## Brief:
Each line from the start of the records through the line containing "window_ok s →" is to be transcribed exactly, and no other line is to be included.

------------------------------------------------

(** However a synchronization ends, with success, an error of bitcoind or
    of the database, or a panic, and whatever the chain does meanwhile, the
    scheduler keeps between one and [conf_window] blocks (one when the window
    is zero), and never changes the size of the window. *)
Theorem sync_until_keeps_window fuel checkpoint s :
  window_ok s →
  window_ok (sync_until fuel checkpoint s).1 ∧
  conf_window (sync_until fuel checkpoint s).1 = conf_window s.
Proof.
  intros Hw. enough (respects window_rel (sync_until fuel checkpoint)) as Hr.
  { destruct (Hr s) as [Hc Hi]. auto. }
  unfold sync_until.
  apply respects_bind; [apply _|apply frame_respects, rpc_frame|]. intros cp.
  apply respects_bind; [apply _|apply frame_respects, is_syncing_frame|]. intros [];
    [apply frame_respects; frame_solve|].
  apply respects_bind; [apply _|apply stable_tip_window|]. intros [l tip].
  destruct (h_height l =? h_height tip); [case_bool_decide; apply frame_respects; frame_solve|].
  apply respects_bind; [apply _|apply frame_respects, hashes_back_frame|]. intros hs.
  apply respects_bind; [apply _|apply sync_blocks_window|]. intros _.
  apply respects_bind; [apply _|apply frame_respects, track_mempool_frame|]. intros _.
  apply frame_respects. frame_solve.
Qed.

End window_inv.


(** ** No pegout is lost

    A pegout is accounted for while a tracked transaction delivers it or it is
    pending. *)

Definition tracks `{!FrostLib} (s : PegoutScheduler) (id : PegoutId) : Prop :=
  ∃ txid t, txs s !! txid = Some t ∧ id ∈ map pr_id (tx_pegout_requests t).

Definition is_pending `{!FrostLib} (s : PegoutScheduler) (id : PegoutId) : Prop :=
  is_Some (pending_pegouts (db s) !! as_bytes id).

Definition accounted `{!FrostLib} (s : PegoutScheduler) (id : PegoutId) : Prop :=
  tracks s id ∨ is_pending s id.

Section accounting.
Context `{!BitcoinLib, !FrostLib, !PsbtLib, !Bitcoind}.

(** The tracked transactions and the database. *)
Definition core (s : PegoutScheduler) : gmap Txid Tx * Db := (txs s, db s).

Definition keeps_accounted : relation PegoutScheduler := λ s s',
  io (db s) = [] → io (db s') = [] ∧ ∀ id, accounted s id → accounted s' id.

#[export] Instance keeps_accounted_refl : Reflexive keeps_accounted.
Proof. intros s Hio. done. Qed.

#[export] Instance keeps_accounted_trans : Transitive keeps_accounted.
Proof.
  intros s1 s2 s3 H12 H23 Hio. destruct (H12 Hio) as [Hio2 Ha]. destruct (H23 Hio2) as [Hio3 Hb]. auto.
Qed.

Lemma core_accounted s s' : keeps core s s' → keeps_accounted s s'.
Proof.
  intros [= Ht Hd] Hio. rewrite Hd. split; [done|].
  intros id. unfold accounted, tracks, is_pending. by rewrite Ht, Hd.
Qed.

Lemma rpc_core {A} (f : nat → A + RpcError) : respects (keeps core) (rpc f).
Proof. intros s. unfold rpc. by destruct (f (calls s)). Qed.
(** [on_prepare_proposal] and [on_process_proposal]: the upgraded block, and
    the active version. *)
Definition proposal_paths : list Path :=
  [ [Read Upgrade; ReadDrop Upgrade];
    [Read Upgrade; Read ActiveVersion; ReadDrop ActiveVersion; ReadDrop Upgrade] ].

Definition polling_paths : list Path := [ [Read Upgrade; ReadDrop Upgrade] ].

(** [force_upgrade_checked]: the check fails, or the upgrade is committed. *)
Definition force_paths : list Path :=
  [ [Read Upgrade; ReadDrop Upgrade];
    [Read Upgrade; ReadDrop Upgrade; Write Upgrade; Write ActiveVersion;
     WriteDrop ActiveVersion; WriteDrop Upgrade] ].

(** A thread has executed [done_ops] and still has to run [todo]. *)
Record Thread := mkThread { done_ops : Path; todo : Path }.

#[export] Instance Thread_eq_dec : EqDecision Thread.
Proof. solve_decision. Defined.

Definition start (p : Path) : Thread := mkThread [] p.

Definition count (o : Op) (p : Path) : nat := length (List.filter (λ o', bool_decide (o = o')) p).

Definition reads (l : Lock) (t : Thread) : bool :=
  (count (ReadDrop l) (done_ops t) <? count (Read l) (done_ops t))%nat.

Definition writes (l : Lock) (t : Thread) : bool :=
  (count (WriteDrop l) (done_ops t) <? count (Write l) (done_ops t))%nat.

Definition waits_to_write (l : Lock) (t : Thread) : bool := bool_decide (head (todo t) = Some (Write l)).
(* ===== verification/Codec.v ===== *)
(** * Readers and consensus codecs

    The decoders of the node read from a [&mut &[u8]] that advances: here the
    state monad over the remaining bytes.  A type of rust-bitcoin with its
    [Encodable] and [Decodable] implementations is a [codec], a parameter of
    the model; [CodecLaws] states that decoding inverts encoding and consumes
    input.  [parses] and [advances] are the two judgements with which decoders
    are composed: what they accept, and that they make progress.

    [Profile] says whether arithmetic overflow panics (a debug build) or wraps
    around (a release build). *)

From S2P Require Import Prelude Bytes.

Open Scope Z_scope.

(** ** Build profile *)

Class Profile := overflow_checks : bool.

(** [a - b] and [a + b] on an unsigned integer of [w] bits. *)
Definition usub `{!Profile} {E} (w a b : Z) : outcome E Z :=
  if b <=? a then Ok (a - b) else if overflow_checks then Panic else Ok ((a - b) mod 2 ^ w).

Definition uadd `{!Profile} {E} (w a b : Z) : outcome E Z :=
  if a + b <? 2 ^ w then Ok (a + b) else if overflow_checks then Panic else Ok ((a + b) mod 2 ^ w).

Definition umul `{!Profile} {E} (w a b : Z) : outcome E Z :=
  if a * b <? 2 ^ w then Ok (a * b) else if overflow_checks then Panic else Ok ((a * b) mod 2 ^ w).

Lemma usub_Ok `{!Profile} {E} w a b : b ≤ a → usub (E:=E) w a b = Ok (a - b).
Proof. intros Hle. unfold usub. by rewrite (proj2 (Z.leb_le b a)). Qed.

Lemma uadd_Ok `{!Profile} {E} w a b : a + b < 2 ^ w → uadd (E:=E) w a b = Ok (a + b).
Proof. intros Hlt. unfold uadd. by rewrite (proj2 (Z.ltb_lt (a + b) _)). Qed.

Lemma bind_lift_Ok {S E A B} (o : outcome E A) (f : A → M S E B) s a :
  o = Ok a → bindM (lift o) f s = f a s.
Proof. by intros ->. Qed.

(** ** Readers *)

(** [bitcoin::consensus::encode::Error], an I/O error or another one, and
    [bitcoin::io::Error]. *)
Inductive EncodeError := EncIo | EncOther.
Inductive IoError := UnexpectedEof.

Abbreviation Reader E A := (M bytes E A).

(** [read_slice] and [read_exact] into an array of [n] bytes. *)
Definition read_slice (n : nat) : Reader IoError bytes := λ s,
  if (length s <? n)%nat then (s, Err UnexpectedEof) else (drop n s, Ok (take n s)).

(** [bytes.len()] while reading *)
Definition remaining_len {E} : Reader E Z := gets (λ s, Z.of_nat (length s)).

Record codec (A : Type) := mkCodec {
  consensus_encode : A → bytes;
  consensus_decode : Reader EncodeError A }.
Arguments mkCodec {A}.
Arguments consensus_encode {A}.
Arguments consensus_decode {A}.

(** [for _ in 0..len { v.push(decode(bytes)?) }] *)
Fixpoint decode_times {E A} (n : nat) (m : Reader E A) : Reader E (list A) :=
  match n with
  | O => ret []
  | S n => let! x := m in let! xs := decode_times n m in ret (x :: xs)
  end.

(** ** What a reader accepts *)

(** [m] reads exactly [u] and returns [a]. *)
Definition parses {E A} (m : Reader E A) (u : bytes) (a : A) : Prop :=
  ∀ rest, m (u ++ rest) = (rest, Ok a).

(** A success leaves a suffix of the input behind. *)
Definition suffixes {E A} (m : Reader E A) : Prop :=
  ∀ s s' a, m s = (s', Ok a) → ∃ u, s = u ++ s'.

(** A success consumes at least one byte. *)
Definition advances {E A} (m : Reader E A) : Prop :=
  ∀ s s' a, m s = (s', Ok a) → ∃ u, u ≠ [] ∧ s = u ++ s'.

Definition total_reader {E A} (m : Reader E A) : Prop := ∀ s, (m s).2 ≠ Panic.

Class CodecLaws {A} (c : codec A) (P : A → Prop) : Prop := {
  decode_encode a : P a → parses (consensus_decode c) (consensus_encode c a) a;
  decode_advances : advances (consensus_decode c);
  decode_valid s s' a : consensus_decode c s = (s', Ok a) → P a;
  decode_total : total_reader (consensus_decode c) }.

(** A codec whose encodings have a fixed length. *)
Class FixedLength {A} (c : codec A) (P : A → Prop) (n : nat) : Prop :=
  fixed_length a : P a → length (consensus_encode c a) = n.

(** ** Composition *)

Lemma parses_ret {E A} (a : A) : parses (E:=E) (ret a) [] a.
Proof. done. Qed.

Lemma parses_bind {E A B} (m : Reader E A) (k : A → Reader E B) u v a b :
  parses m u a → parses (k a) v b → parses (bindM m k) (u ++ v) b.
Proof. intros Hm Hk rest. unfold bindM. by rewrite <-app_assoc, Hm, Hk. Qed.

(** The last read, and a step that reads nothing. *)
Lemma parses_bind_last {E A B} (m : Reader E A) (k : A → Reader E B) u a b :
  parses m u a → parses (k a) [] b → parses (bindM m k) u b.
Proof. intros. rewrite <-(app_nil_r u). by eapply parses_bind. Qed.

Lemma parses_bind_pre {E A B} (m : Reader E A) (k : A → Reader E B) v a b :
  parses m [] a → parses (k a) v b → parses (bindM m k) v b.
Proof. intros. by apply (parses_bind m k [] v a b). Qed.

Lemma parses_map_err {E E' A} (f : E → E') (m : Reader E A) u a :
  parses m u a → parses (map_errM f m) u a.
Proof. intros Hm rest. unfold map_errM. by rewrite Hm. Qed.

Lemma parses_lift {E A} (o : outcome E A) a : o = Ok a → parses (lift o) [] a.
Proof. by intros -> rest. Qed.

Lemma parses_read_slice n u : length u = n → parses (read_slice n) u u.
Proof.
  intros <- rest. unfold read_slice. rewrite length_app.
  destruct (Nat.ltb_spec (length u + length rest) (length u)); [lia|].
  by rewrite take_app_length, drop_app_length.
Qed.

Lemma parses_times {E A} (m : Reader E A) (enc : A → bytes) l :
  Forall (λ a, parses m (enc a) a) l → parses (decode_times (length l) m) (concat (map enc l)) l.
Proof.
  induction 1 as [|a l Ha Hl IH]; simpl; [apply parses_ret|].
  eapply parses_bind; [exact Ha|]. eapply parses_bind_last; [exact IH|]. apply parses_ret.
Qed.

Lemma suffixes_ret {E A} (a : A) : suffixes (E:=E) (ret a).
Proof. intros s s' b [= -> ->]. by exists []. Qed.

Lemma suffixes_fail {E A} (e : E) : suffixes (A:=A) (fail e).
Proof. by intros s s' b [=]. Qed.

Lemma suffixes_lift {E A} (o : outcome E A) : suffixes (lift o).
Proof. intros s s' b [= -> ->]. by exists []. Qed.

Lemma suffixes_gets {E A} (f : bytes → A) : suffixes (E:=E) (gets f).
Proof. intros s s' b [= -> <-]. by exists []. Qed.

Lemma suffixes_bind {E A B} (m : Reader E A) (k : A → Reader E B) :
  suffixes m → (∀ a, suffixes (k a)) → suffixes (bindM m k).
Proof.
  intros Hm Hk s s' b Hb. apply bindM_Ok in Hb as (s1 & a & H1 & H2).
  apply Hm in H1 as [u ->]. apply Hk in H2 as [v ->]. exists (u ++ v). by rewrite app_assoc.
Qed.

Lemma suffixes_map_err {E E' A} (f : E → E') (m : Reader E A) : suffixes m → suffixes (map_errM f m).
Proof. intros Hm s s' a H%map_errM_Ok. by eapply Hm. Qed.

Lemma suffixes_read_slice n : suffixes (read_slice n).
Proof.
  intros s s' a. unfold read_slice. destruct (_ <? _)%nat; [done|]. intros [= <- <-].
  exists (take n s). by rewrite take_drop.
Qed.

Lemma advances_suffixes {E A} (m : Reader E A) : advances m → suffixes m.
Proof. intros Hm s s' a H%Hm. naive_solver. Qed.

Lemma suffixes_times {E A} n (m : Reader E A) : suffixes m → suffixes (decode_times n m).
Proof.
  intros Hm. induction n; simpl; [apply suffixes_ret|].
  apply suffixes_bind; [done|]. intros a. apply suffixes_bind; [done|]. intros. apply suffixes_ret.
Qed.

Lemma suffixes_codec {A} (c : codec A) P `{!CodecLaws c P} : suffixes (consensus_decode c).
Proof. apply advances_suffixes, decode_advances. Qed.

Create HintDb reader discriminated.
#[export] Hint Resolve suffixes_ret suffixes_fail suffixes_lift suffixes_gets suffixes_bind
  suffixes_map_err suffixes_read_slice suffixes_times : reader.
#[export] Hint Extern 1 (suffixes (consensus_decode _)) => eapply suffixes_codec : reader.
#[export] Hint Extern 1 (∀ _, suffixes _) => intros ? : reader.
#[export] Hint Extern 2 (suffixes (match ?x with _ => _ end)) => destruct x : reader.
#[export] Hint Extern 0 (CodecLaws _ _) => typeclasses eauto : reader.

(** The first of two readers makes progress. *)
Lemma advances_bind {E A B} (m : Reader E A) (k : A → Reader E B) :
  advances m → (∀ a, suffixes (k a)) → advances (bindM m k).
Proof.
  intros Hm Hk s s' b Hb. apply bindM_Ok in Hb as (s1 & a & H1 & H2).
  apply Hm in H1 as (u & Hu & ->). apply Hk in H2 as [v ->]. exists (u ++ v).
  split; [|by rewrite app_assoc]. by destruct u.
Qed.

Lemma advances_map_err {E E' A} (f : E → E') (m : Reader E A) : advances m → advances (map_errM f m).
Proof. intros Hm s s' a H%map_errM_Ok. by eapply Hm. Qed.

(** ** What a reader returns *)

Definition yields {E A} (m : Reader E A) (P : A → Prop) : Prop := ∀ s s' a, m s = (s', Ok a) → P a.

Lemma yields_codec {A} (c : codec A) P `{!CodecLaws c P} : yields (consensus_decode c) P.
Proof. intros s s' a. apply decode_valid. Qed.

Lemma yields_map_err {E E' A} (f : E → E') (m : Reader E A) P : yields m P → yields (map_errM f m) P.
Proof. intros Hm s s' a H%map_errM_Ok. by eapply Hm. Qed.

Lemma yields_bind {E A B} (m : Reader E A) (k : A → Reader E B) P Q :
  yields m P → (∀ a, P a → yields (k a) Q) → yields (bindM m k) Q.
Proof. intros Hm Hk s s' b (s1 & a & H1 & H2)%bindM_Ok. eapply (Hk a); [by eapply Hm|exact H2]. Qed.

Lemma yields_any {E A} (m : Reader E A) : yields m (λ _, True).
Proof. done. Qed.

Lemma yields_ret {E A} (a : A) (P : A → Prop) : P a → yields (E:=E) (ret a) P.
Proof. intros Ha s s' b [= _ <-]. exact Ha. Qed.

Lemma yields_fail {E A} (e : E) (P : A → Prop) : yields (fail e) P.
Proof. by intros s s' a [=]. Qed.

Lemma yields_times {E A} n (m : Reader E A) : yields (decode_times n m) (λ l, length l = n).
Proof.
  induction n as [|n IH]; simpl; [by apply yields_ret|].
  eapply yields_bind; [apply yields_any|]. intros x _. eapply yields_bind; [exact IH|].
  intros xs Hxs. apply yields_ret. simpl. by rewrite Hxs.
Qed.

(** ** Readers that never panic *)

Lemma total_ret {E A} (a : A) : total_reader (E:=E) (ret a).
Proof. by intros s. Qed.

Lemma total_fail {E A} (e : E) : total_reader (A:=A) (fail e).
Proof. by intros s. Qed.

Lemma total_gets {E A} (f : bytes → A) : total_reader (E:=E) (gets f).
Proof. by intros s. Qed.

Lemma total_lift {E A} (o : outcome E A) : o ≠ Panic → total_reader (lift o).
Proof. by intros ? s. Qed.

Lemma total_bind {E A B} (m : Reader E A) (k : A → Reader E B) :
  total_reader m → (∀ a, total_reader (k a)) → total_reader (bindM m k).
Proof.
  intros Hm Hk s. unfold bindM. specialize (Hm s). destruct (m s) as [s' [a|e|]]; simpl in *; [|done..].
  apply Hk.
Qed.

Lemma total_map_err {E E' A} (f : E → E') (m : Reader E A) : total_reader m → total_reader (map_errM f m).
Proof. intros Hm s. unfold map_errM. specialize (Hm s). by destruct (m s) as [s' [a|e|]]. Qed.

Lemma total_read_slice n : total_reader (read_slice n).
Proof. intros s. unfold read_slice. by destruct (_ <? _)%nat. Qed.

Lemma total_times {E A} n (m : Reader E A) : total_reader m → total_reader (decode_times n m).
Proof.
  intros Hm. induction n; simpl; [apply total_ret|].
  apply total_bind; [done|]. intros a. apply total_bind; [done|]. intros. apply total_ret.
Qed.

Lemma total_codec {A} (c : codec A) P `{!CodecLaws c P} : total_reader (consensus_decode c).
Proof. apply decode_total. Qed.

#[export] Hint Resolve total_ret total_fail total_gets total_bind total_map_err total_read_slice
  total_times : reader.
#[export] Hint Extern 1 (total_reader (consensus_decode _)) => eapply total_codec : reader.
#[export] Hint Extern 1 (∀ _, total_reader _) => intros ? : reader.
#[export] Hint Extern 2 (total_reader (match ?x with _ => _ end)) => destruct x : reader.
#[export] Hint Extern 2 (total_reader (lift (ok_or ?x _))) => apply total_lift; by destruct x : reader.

------------------------------------------------

## Output of the exercise:
(** However a synchronization ends, with success, an error of bitcoind or
    of the database, or a panic, and whatever the chain does meanwhile, the
    scheduler keeps between one and [conf_window] blocks (one when the window
    is zero), and never changes the size of the window. *)
Theorem sync_until_keeps_window fuel checkpoint s :
  window_ok s →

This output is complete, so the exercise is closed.